(Stored data entries)
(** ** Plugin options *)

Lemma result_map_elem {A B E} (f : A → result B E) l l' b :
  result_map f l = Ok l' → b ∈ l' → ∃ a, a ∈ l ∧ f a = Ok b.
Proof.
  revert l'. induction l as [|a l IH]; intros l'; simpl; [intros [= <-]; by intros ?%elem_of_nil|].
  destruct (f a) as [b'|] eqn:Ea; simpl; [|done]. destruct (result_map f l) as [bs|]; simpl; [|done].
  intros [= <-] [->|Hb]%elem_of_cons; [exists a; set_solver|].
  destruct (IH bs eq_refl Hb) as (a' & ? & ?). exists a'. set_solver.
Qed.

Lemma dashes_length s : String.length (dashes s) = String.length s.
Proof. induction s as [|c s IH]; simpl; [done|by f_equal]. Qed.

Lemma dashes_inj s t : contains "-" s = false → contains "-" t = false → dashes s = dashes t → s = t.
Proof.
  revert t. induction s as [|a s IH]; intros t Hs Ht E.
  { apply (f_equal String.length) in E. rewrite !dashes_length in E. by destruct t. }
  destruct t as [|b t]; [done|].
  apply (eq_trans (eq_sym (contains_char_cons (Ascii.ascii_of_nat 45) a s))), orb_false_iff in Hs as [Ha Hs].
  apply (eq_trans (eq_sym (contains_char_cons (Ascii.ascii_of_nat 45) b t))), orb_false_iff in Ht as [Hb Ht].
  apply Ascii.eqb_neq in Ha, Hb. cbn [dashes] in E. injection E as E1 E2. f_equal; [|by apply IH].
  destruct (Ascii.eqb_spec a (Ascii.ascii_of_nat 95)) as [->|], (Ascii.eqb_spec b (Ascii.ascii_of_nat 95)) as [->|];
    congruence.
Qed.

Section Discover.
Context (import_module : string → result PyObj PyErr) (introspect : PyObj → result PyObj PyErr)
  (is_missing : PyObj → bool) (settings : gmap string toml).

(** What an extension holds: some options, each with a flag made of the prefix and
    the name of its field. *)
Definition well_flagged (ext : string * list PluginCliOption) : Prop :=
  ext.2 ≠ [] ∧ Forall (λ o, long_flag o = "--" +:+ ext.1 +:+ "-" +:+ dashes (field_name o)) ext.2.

--

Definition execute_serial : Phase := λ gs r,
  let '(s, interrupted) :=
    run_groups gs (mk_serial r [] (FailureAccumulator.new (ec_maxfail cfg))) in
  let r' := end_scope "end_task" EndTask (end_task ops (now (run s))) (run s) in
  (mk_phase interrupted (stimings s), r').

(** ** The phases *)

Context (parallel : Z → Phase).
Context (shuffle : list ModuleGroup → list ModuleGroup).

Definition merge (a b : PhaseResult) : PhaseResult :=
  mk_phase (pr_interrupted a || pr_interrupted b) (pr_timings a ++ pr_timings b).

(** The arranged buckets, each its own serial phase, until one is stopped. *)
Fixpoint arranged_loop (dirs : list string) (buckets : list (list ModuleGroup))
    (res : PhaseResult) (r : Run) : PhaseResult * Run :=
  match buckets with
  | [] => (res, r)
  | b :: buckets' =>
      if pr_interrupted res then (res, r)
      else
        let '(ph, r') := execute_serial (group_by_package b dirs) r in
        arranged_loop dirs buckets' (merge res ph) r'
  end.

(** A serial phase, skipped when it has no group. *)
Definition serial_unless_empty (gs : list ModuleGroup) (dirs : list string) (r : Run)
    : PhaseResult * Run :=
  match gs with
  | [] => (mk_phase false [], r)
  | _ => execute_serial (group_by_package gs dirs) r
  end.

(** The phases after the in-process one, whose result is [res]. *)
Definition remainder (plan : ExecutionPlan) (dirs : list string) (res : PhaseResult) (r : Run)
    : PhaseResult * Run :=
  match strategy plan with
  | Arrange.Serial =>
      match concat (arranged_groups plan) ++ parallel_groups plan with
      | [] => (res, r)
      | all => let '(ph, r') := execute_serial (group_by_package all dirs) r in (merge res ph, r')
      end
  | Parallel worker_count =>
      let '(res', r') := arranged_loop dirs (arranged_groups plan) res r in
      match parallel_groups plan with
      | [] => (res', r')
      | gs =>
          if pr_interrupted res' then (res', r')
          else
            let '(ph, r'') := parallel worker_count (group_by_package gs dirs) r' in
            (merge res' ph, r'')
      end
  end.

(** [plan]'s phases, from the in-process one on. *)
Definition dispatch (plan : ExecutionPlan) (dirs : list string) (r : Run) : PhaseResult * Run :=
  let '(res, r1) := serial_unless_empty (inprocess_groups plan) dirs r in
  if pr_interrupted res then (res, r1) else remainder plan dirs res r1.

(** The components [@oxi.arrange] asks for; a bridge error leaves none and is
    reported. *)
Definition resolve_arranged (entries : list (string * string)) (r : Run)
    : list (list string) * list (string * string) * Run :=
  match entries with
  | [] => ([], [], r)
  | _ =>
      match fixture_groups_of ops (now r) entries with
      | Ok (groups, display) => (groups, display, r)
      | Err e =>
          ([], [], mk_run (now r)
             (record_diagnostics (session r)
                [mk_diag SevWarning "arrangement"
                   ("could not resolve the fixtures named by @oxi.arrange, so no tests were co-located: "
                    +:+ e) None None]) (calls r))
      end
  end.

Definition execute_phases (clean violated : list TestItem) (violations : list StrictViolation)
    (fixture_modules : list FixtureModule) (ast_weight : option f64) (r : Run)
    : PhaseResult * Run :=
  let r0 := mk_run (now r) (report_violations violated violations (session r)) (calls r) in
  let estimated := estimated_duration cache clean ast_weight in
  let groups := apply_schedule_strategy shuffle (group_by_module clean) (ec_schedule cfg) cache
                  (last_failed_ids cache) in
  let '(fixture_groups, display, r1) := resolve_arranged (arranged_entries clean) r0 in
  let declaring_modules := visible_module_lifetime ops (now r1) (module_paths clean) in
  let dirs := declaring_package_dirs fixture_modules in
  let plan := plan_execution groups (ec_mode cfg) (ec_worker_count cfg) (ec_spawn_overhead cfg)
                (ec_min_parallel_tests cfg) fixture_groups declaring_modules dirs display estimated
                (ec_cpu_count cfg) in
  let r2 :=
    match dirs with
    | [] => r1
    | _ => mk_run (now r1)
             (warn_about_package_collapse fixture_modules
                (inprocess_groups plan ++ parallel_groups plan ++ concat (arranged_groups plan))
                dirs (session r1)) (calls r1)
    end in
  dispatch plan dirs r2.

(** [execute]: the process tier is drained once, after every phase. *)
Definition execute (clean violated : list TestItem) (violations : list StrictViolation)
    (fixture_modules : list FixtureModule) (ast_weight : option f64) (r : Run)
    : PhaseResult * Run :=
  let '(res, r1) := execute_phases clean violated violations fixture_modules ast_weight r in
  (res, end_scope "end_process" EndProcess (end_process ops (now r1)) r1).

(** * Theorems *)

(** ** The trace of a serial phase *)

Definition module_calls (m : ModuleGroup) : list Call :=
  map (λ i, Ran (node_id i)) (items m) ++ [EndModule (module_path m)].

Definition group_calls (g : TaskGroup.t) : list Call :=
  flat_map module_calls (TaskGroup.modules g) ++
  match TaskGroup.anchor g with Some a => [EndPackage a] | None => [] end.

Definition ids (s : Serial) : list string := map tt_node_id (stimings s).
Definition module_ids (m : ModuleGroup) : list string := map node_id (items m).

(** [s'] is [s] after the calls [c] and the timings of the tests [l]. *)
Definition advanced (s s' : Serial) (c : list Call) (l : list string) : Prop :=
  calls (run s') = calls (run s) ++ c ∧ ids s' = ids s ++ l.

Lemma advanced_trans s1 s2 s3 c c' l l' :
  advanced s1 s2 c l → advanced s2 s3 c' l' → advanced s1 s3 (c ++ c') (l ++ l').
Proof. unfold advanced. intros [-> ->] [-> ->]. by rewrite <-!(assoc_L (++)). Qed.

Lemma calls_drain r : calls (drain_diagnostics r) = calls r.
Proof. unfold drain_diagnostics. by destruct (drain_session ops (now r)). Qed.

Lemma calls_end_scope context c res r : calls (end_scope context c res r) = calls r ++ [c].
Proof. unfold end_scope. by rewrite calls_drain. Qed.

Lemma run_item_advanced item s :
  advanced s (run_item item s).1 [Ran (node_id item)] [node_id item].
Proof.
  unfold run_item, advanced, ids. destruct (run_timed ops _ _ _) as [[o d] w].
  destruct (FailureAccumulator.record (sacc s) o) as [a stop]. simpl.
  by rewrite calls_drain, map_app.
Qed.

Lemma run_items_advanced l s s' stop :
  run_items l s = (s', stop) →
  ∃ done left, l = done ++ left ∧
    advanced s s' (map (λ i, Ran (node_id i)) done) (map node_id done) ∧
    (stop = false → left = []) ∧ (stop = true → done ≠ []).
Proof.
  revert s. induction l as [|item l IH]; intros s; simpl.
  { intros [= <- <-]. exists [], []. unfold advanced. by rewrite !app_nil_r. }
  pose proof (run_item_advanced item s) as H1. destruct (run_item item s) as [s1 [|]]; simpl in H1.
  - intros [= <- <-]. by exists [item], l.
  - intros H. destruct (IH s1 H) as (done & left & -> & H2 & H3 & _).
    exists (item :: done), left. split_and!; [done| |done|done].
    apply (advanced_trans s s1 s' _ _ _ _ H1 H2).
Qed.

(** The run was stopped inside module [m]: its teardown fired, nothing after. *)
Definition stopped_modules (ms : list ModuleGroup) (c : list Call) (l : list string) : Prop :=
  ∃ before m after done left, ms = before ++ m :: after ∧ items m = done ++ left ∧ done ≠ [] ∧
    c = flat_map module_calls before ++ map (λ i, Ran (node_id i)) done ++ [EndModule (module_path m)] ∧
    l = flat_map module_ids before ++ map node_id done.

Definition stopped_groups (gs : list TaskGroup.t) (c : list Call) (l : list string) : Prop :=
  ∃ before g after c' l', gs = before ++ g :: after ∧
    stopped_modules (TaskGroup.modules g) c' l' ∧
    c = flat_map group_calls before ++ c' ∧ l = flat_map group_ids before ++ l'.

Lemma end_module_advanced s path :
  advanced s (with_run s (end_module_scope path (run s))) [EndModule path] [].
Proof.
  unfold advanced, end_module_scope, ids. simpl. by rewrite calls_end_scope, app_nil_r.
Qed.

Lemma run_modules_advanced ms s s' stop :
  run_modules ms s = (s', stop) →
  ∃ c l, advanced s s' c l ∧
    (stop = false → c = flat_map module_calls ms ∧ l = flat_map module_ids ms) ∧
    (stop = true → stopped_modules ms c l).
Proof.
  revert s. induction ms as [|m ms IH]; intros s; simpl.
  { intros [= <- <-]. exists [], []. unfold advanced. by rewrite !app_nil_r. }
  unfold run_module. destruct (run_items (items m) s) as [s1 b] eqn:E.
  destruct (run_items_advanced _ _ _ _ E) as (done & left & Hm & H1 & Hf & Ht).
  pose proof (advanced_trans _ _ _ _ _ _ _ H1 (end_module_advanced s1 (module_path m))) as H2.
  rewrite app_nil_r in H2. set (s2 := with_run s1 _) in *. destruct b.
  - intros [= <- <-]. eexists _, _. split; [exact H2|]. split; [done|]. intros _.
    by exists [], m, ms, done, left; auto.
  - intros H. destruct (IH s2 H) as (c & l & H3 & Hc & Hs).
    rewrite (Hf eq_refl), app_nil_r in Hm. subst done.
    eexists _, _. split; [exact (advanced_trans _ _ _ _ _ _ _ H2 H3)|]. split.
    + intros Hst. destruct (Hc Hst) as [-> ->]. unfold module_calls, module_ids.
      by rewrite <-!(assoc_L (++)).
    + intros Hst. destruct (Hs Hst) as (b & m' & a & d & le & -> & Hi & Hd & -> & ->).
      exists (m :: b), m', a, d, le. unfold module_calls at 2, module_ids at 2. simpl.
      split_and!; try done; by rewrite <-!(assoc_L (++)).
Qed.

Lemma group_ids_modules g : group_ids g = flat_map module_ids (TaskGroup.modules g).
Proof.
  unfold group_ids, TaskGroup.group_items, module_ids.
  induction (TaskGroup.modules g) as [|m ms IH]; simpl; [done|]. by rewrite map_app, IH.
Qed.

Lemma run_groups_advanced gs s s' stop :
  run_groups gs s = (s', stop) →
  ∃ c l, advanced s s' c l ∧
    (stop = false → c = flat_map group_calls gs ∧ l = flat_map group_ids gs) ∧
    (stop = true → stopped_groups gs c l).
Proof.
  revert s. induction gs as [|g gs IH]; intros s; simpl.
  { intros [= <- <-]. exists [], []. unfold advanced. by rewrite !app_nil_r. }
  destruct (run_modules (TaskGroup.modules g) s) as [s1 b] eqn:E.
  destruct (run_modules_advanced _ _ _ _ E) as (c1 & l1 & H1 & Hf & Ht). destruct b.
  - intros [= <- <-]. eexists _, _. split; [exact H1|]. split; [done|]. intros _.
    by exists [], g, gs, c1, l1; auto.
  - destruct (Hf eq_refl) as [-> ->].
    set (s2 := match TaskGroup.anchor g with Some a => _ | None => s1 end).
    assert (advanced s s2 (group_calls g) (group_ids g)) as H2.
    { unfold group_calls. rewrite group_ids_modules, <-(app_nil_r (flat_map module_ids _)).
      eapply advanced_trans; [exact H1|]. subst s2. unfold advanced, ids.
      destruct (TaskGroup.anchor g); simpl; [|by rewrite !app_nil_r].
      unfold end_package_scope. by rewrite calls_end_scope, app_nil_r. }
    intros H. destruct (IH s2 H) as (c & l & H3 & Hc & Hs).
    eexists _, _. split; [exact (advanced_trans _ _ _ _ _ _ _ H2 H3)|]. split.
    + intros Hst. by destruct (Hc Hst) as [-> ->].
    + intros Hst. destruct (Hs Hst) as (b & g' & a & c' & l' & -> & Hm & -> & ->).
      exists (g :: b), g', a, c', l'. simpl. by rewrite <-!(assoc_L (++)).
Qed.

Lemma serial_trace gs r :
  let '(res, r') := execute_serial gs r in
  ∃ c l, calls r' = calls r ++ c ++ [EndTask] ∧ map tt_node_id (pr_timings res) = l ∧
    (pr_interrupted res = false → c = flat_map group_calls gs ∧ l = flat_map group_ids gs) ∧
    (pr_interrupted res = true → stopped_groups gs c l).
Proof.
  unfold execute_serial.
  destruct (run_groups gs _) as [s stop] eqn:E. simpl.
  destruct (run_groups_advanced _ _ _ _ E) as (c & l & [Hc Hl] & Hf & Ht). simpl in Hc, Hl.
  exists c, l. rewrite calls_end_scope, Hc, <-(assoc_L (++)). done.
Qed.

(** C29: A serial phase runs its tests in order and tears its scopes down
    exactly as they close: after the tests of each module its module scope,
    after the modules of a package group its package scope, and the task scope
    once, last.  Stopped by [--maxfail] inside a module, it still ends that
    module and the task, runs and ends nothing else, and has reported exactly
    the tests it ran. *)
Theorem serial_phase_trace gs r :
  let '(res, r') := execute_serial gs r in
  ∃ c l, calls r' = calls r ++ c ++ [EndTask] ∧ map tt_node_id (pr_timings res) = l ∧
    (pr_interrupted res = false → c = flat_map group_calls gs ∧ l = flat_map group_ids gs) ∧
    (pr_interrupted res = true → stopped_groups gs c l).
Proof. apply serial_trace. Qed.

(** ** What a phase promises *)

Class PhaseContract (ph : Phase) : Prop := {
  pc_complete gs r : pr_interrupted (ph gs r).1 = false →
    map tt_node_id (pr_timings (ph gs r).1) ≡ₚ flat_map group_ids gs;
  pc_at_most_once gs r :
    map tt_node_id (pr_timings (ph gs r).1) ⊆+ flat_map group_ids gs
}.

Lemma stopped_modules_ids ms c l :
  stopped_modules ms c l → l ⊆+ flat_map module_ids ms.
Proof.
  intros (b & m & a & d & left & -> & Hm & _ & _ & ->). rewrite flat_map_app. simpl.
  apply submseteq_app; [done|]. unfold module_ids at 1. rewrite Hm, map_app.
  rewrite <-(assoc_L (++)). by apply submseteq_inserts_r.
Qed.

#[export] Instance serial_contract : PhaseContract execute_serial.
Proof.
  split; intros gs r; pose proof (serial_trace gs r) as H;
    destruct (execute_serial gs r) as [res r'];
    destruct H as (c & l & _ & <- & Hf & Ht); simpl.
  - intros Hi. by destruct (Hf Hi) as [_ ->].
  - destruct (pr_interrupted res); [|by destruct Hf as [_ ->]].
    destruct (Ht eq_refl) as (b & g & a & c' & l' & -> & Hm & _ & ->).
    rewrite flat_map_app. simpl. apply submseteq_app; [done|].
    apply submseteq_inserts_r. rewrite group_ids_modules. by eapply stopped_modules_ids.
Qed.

_YOUR TASK_
Reproduce only the lines above spanning from the line containing "let '(ph, r'')" through the line containing "(ec_min_parallel_tests cfg) fixture_groups", word for word.

_RESULT OF THE TASK_
            let '(ph, r'') := parallel worker_count (group_by_package gs dirs) r' in
            (merge res' ph, r'')
      end
  end.

(** [plan]'s phases, from the in-process one on. *)
Definition dispatch (plan : ExecutionPlan) (dirs : list string) (r : Run) : PhaseResult * Run :=
  let '(res, r1) := serial_unless_empty (inprocess_groups plan) dirs r in
  if pr_interrupted res then (res, r1) else remainder plan dirs res r1.

(** The components [@oxi.arrange] asks for; a bridge error leaves none and is
    reported. *)
Definition resolve_arranged (entries : list (string * string)) (r : Run)
    : list (list string) * list (string * string) * Run :=
  match entries with
  | [] => ([], [], r)
  | _ =>
      match fixture_groups_of ops (now r) entries with
      | Ok (groups, display) => (groups, display, r)
      | Err e =>
          ([], [], mk_run (now r)
             (record_diagnostics (session r)
                [mk_diag SevWarning "arrangement"
                   ("could not resolve the fixtures named by @oxi.arrange, so no tests were co-located: "
                    +:+ e) None None]) (calls r))
      end
  end.

Definition execute_phases (clean violated : list TestItem) (violations : list StrictViolation)
    (fixture_modules : list FixtureModule) (ast_weight : option f64) (r : Run)
    : PhaseResult * Run :=
  let r0 := mk_run (now r) (report_violations violated violations (session r)) (calls r) in
  let estimated := estimated_duration cache clean ast_weight in
  let groups := apply_schedule_strategy shuffle (group_by_module clean) (ec_schedule cfg) cache
                  (last_failed_ids cache) in
  let '(fixture_groups, display, r1) := resolve_arranged (arranged_entries clean) r0 in
  let declaring_modules := visible_module_lifetime ops (now r1) (module_paths clean) in
  let dirs := declaring_package_dirs fixture_modules in
  let plan := plan_execution groups (ec_mode cfg) (ec_worker_count cfg) (ec_spawn_overhead cfg)
                (ec_min_parallel_tests cfg) fixture_groups declaring_modules dirs display estimated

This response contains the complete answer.